Content starts

(* ===== verification/Interface.v ===== *)
(** * The interface a name index exposes to its callers

    Spec section 6 lists what the index offers the symbol-extraction
    pipeline and the query layer: [create_table], [insert] and [get_path],
    each returning a [Result].  [NameIndex S] is that interface over a
    state [S].  It also exposes the file-location store the index resolves
    through ([ix_files]) and the relation [ix_same_slot] between names that
    the index cannot tell apart.  [NameIndexLaws] is what callers may rely
    on, the way coqutil separates [map.map] from [map.ok]:
    - lookups never change the state, and creating the table always
      succeeds;
    - inserting a list is inserting its first name, then the rest;
    - a failed single insert changes nothing, and no insert touches the
      file store;
    - a name whose lookup finds nothing can be inserted, and afterwards it
      resolves through the file store to the inserted file;
    - inserting a name leaves the lookups of the names in other slots as
      they were, and makes every name of its slot taken.

    The client theorems of this file use the laws only, so they hold for
    every implementation.  [Instances] gives two: consts.rs over any
    [NameHasher], where a slot is a hash, and the abstract index of
    [Index], where a slot is a name. *)

From S2P Require Import Prelude Hasher RelativePath Sqlite Consts Index.

Local Open Scope Z_scope.
Local Open Scope naming_scope.

Class NameIndex (S : Type) := {
  ix_create_table : st S sql_error unit;
  ix_insert : Z -> list string -> st S sql_error unit;
  ix_get_path : string -> st S sql_error (option RelativePath);
  ix_files : S -> option (gmap Z file_info_row);
  ix_same_slot : string -> string -> Prop
}.

(** What a lookup of a name stored with file id [fid] returns. *)
Definition resolved (fi : gmap Z file_info_row) (fid : Z) : Result (option RelativePath) sql_error :=
  match resolve_file fi fid with
  | Ok p => Ok (Some p)
  | Err e => Err e
  end.

Class NameIndexLaws (S : Type) `{NameIndex S} := {
  ix_get_path_read_only n s : snd (ix_get_path n s) = s;
  ix_create_table_ok s : exists s', ix_create_table s = (Ok tt, s') /\ ix_files s' = ix_files s;
  ix_insert_cons fid n ns s : ix_insert fid (n :: ns) s = (ix_insert fid [n] ;? ix_insert fid ns) s;
  ix_insert_err fid n s e s' : ix_insert fid [n] s = (Err e, s') -> s' = s;
  ix_insert_files fid ns s r s' : ix_insert fid ns s = (r, s') -> ix_files s' = ix_files s;
  ix_insert_fresh fid n s :
    fst (ix_get_path n s) = Ok None -> exists s', ix_insert fid [n] s = (Ok tt, s');
  ix_insert_get fid n s s' fi :
    ix_insert fid [n] s = (Ok tt, s') -> ix_files s' = Some fi ->
    ix_get_path n s' = (resolved fi fid, s');
  ix_insert_frame fid n m s s' :
    ix_insert fid [n] s = (Ok tt, s') -> ~ ix_same_slot m n ->
    ix_get_path m s' = (fst (ix_get_path m s), s');
  ix_insert_taken fid fid' n m s s' :
    ix_insert fid [n] s = (Ok tt, s') -> ix_same_slot m n ->
    ix_insert fid' [m] s' = (Err (PrimaryKeyConstraint NAMING_CONSTS), s')
}.

(** The names of a list lie in pairwise different slots. *)
Fixpoint slots_apart {S : Type} `{NameIndex S} (names : list string) : Prop :=
  match names with
  | [] => True
  | n :: ns => Forall (fun m => ~ ix_same_slot m n /\ ~ ix_same_slot n m) ns /\ slots_apart ns
  end.

Section Client.
Context {S : Type} `{NameIndexLaws S}.

Lemma ix_insert_single fid n s fi :
  ix_files s = Some fi -> fst (ix_get_path n s) = Ok None ->
  exists s', ix_insert fid [n] s = (Ok tt, s') /\ ix_files s' = Some fi /\
    ix_get_path n s' = (resolved fi fid, s') /\
    forall m, ~ ix_same_slot m n -> ix_get_path m s' = (fst (ix_get_path m s), s').
Proof.
  intros Hf Hn. destruct (ix_insert_fresh fid n s Hn) as [s' Hins].
  assert (Hf' : ix_files s' = Some fi) by (rewrite (ix_insert_files _ _ _ _ _ Hins); exact Hf).
  exists s'. split; [exact Hins|]. split; [exact Hf'|]. split.
  - exact (ix_insert_get _ _ _ _ _ Hins Hf').
  - intros m Hm. exact (ix_insert_frame _ _ _ _ _ Hins Hm).
Qed.

(** Inserting names that are unknown and in pairwise different slots
    succeeds.  Each of them then resolves to the file, and every name in
    another slot keeps its lookup. *)
Lemma ix_insert_all fid names s fi :
  names <> [] -> ix_files s = Some fi -> slots_apart names ->
  Forall (fun n => fst (ix_get_path n s) = Ok None) names ->
  exists s', ix_insert fid names s = (Ok tt, s') /\ ix_files s' = Some fi /\
    Forall (fun n => ix_get_path n s' = (resolved fi fid, s')) names /\
    forall m, Forall (fun n => ~ ix_same_slot m n) names ->
      ix_get_path m s' = (fst (ix_get_path m s), s').
Proof.
  revert s. induction names as [|n ns IH]; intros s Hne Hf Hap Hfresh; [congruence|].
  simpl in Hap. destruct Hap as [Hn_apart Hapart].
  apply Forall_cons in Hfresh as [Hn Hns].
  destruct (ix_insert_single fid n s fi Hf Hn) as (s1 & Hins1 & Hf1 & Hget1 & Hframe1).
  destruct ns as [|n' ns'].
  - exists s1. split; [exact Hins1|]. split; [exact Hf1|]. split; [now constructor|].
    intros m Hm. apply Forall_cons in Hm as [Hm _]. exact (Hframe1 m Hm).
  - destruct (IH s1 ltac:(discriminate) Hf1 Hapart) as (s' & Hins & Hf' & Hget & Hframe).
    { apply Forall_forall. intros x Hx. rewrite Forall_forall in Hn_apart, Hns.
      rewrite (Hframe1 x (proj1 (Hn_apart x Hx))). exact (Hns x Hx). }
    exists s'. split; [rewrite ix_insert_cons; unfold st_bind; now rewrite Hins1|].
    split; [exact Hf'|]. split.
    + constructor; [|exact Hget]. rewrite (Hframe n); [now rewrite Hget1|].
      apply Forall_forall. intros x Hx. rewrite Forall_forall in Hn_apart. exact (proj2 (Hn_apart x Hx)).
    + intros m Hm. apply Forall_cons in Hm as [Hmn Hms].
      rewrite (Hframe m Hms), (Hframe1 m Hmn). reflexivity.
Qed.

(** The spec's second scenario, for every implementation: names [a] and
    [b] of file 1 and [c] of file 2, in pairwise different slots and
    unknown before, resolve to their files afterwards. *)
Lemma ix_scenario_two_files s fi a b c :
  ix_files s = Some fi -> slots_apart [a; b; c] ->
  Forall (fun n => fst (ix_get_path n s) = Ok None) [a; b; c] ->
  exists s', (ix_insert 1 [a; b] ;? ix_insert 2 [c]) s = (Ok tt, s') /\
    ix_get_path a s' = (resolved fi 1, s') /\ ix_get_path b s' = (resolved fi 1, s') /\
    ix_get_path c s' = (resolved fi 2, s').
Proof.
  intros Hf (Ha & Hb & _) Hfresh. inversion Hfresh as [|? ? Hfa Hfresh']; subst.
  inversion Hfresh' as [|? ? Hfb Hfresh'']; subst. inversion Hfresh'' as [|? ? Hfc _]; subst.
  destruct (ix_insert_all 1 [a; b] s fi ltac:(discriminate) Hf) as (s1 & Hins1 & Hf1 & Hget1 & Hframe1).
  { split; [|split; [constructor|exact I]].
    inversion Ha; subst. now constructor. }
  { repeat constructor; assumption. }
  assert (Hc1 : fst (ix_get_path c s1) = Ok None).
  { rewrite (Hframe1 c). exact Hfc.
    inversion Ha as [|? ? Hac Ha']; subst. inversion Ha' as [|? ? Hac' _]; subst.
    inversion Hb as [|? ? Hbc _]; subst.
    constructor; [exact (proj1 Hac')|constructor; [exact (proj1 Hbc)|constructor]]. }
  destruct (ix_insert_single 2 c s1 fi Hf1 Hc1) as (s2 & Hins2 & _ & Hget2 & Hframe2).
  inversion Hget1 as [|? ? Hga Hget1']; subst. inversion Hget1' as [|? ? Hgb _]; subst.
  inversion Ha as [|? ? Hab Ha']; subst. inversion Ha' as [|? ? Hac _]; subst.
  inversion Hb as [|? ? Hbc _]; subst.
  exists s2. split; [unfold st_bind; now rewrite Hins1|].
  split; [|split; [|exact Hget2]].
  - rewrite (Hframe2 a (proj2 Hac)). now rewrite Hga.
  - rewrite (Hframe2 b (proj2 Hbc)). now rewrite Hgb.
Qed.
End Client.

Content ends

EXERCISE →
From the data above, show each line that contains "Type".

ANSWER BOX →
Class NameIndex (S : Type) := {
Class NameIndexLaws (S : Type) `{NameIndex S} := {
Fixpoint slots_apart {S : Type} `{NameIndex S} (names : list string) : Prop :=
Context {S : Type} `{NameIndexLaws S}.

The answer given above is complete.